-- Records --
Lemma dumps_int_text n t : dumps_int n = Ok t ->
  exists d ds, is_digit d = true /\ (t = d :: ds \/ t = 45 :: d :: ds).
Proof.
  unfold dumps_int, str_of_int. intros Ht. ok_steps.
  destruct (str_of_nonneg_ok (Z.abs n)) as (Hd&_&d&ds&Hs&_); [lia|]. exists d, ds.
  assert (is_digit d = true) by (rewrite Hs in Hd; by apply Forall_cons in Hd as [? _]). split; [done|].
  destruct (Z.ltb_spec n 0).
  - right. replace (- n) with (Z.abs n) by lia. by rewrite Hs.
  - left. replace n with (Z.abs n) by lia. by rewrite Hs.
Qed.

Lemma scan_word_other word value s otherwise c c' r r' :
  word = c :: r -> s = c' :: r' -> c ≠ c' -> scan_word word value s otherwise = otherwise.
Proof.
  intros -> -> Hc. unfold scan_word, starts_with. rewrite bool_decide_false; [done|]. cbn. congruence.
Qed.

(** A text that starts like a number is one. *)
Lemma scan_atom_number j t rest :
  (exists d ds, is_digit d = true /\ (t = d :: ds \/ t = 45 :: d :: ds)) ->
  scan_number dec (t ++ rest) = Some (Ok j, rest) -> scan_atom dec (t ++ rest) = Ok (j, rest).
Proof.
  intros (d&ds&Hd&Hcase) Hn. unfold is_digit in Hd. btauto_hyps.
  unfold scan_atom. destruct Hcase as [-> | ->]; cbn [app] in *.
  - do 6 (erewrite scan_word_other; [|reflexivity|reflexivity|cbn; lia]). by rewrite Hn.
  - do 5 (erewrite scan_word_other; [|reflexivity|reflexivity|cbn; lia]).
    unfold scan_word, starts_with. rewrite bool_decide_false by (cbn; injection 1; lia). by rewrite Hn.
Qed.

Lemma number_word t : (exists d ds, is_digit d = true /\ (t = d :: ds \/ t = 45 :: d :: ds)) ->
  exists c r, t = c :: r /\ bool_decide (c ∈ [34; 123; 91]) = false.
Proof.
  intros (x&ds&Hd&Hcase). unfold is_digit in Hd. btauto_hyps.
  destruct Hcase as [-> | ->]; (eexists _, _; split; [reflexivity|]); [|reflexivity].
  apply bool_decide_eq_false. rewrite !elem_of_cons, elem_of_nil. lia.
Qed.

Lemma printed_scans j : scans j.
Proof.
  induction j as [|b|n|l|s|l IH|d IH] using json_nested_ind; intros t fuel rest Hp Ht Hr Hf; cbn in Hp, Ht; try done.
  - injection Ht as <-. apply scans_word; [by eexists _, _|reflexivity|lia].
  - injection Ht as <-. destruct b; (apply scans_word; [by eexists _, _|reflexivity|lia]).
  - pose proof (dumps_int_text n t Ht) as Hstart. apply scans_word; [by apply number_word| |lia].
    apply scan_atom_number; [done|by apply scan_number_int].
  - injection Ht as <-. pose proof (float_text_start l Hp) as Hstart. apply scans_word; [by apply number_word| |lia].
    apply scan_atom_number; [done|by apply scan_number_float].
  - injection Ht as <-. destruct fuel as [|fuel]; [lia|]. unfold dumps_string. cbn [app scan_once].
    rewrite <- (assoc_L (++)). cbn [app]. change (34 =? 34) with true. cbn iota. by rewrite scan_string_escaped.
  - apply result_bind_ok in Ht as (ts&Hts&[= <-]). destruct fuel as [|fuel]; [lia|]. cbn [app scan_once].
    change (91 =? 34) with false. change (91 =? 123) with false. change (91 =? 91) with true. cbn iota.
    cbn [app length] in Hf. rewrite <- (assoc_L (++)) in Hf |- *. cbn [app] in *.
    destruct l as [|j l]; [by injection Hts as <-|].
    assert (Hs : exists c r, skip_space (join 44 ts ++ 93 :: rest) = c :: r /\ c ≠ 93 /\
                  c :: r = join 44 ts ++ 93 :: rest).
    { pose proof Hts as H. apply result_bind_ok in H as (t1&Ht1&H). apply result_bind_ok in H as (ts1&_&[= <-]).
      assert (Hs : starts_value t1) by (eapply dumps_starts; [|exact Ht1]; by apply andb_true_iff in Hp as [? _]).
      destruct Hs as (c&r&->&Hc&Hn&_). destruct ts1; cbn [join app]; (eexists c, _; split_and!; [|done|reflexivity]);
        unfold skip_space; cbn; by rewrite Hc. }
    destruct Hs as (c&r&->&Hn&Hcr). rewrite (proj2 (Z.eqb_neq c 93)) by done. cbn iota. rewrite Hcr.
    rewrite (scan_elements_ok (j :: l) ts [] fuel rest); [done|done|done|done|done|lia].
  - apply andb_true_iff in Hp as [Hp Hk]. apply result_bind_ok in Ht as (items&Hi&[= <-]).
    rewrite (items_sorted d items Hk Hi) in *.
    destruct fuel as [|fuel]; [lia|]. cbn [app scan_once].
    change (123 =? 34) with false. change (123 =? 123) with true. cbn iota.
    cbn [app length] in Hf. rewrite <- (assoc_L (++)) in Hf |- *. cbn [app] in *.
    destruct d as [|kv d].
    { injection Hi as <-. change (skip_space _) with (125 :: rest). change (125 =? 125) with true. cbn iota. by rewrite hook_dict. }
    assert (Htail : exists tail, join 44 (dumps_item <$> items) = 34 :: tail).
    { apply result_bind_ok in Hi as (kt&_&H). apply result_bind_ok in H as (ts1&_&[= <-]).
      rewrite fmap_cons. destruct ts1; cbn [fmap list_fmap join]; rewrite dumps_item_tail; by eexists. }
    destruct Htail as [tail Htail]. rewrite Htail in *. cbn [app length] in *.
    change (skip_space (34 :: ?r)) with (34 :: r). change (34 =? 125) with false. change (34 =? 34) with true. cbn iota.
    rewrite (scan_members_ok (kv :: d) items [] fuel rest tail); [|done|done|done|done|done|lia].
    cbn [app]. rewrite (dict_of_sorted (kv :: d) Hk). reflexivity.
Qed.

(** Printing then loading gives the value back. *)
Lemma loads_printed j t : printable j = true -> dumps j = Ok t -> loads dec t = Ok j.
Proof.
  intros Hp Ht. destruct (dumps_starts j t Hp Ht) as (c&r&E&Hc&_&Hbom). unfold loads.
  assert (starts_with [65279] t = false) as ->.
  { apply bool_decide_eq_false. rewrite E. cbn. congruence. }
  cbn [throw_if mbind result_bind].
  pose proof (printed_scans j t (2 * length t + 2)%nat [] Hp Ht) as Hs. rewrite app_nil_r in Hs.
  assert (skip_space t = t) as -> by (rewrite E; unfold skip_space; cbn; by rewrite Hc).
  rewrite Hs; [done|done|lia].
Qed.
End Scans.

Lemma loads_dumps j t : printable j = true -> dumps j = Ok t -> loads_dict t = Ok j.
Proof. by apply loads_printed. Qed.

Lemma map_ok_perm {A B} (f : A -> result B) l l' bs :
  l ≡ₚ l' -> map_ok f l = Ok bs -> exists bs', map_ok f l' = Ok bs' /\ bs ≡ₚ bs'.
Proof.
  intros Hl. revert bs. induction Hl as [|a l l' Hl IH|a b l|l l' l'' Hl IH Hl' IH']; intros bs H.
  - exists bs. done.
  - cbn in H. ok_steps. match goal with E : map_ok f l = Ok _ |- _ => destruct (IH _ E) as (bs'&Hb&Hp) end.
    match goal with E : f a = Ok ?x |- _ => exists (x :: bs'); cbn; rewrite E; cbn; rewrite Hb end.
    split; [done|by constructor].
  - cbn in H. ok_steps. eexists. cbn.
    repeat match goal with E : _ = Ok _ |- _ => rewrite E; cbn; clear E end. split; [done|constructor].
  - destruct (IH _ H) as (bs1&H1&Hp1). destruct (IH' _ H1) as (bs2&H2&Hp2).
    exists bs2. split; [done|by etrans].
Qed.

(** The printer sorts the keys itself. *)
Lemma dumps_perm d d' t : d ≡ₚ d' -> dumps (JDict d) = Ok t -> dumps (JDict d') = Ok t.
Proof.
  intros Hd Ht. cbn [dumps] in *. apply result_bind_ok in Ht as (items&Hi&[= <-]).
  destruct (map_ok_perm _ _ _ _ Hd Hi) as (items'&->&Hp). cbn. do 5 f_equal.
  apply (StronglySorted_unique pair_le); [apply (StronglySorted_merge_sort pair_le)..|].
  by rewrite !merge_sort_Permutation.
Qed.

-- What is needed --
Look through the data above. Copy every line with the string "otherwise" in it.

-- Solved exercise --
Lemma scan_word_other word value s otherwise c c' r r' :
  word = c :: r -> s = c' :: r' -> c ≠ c' -> scan_word word value s otherwise = otherwise.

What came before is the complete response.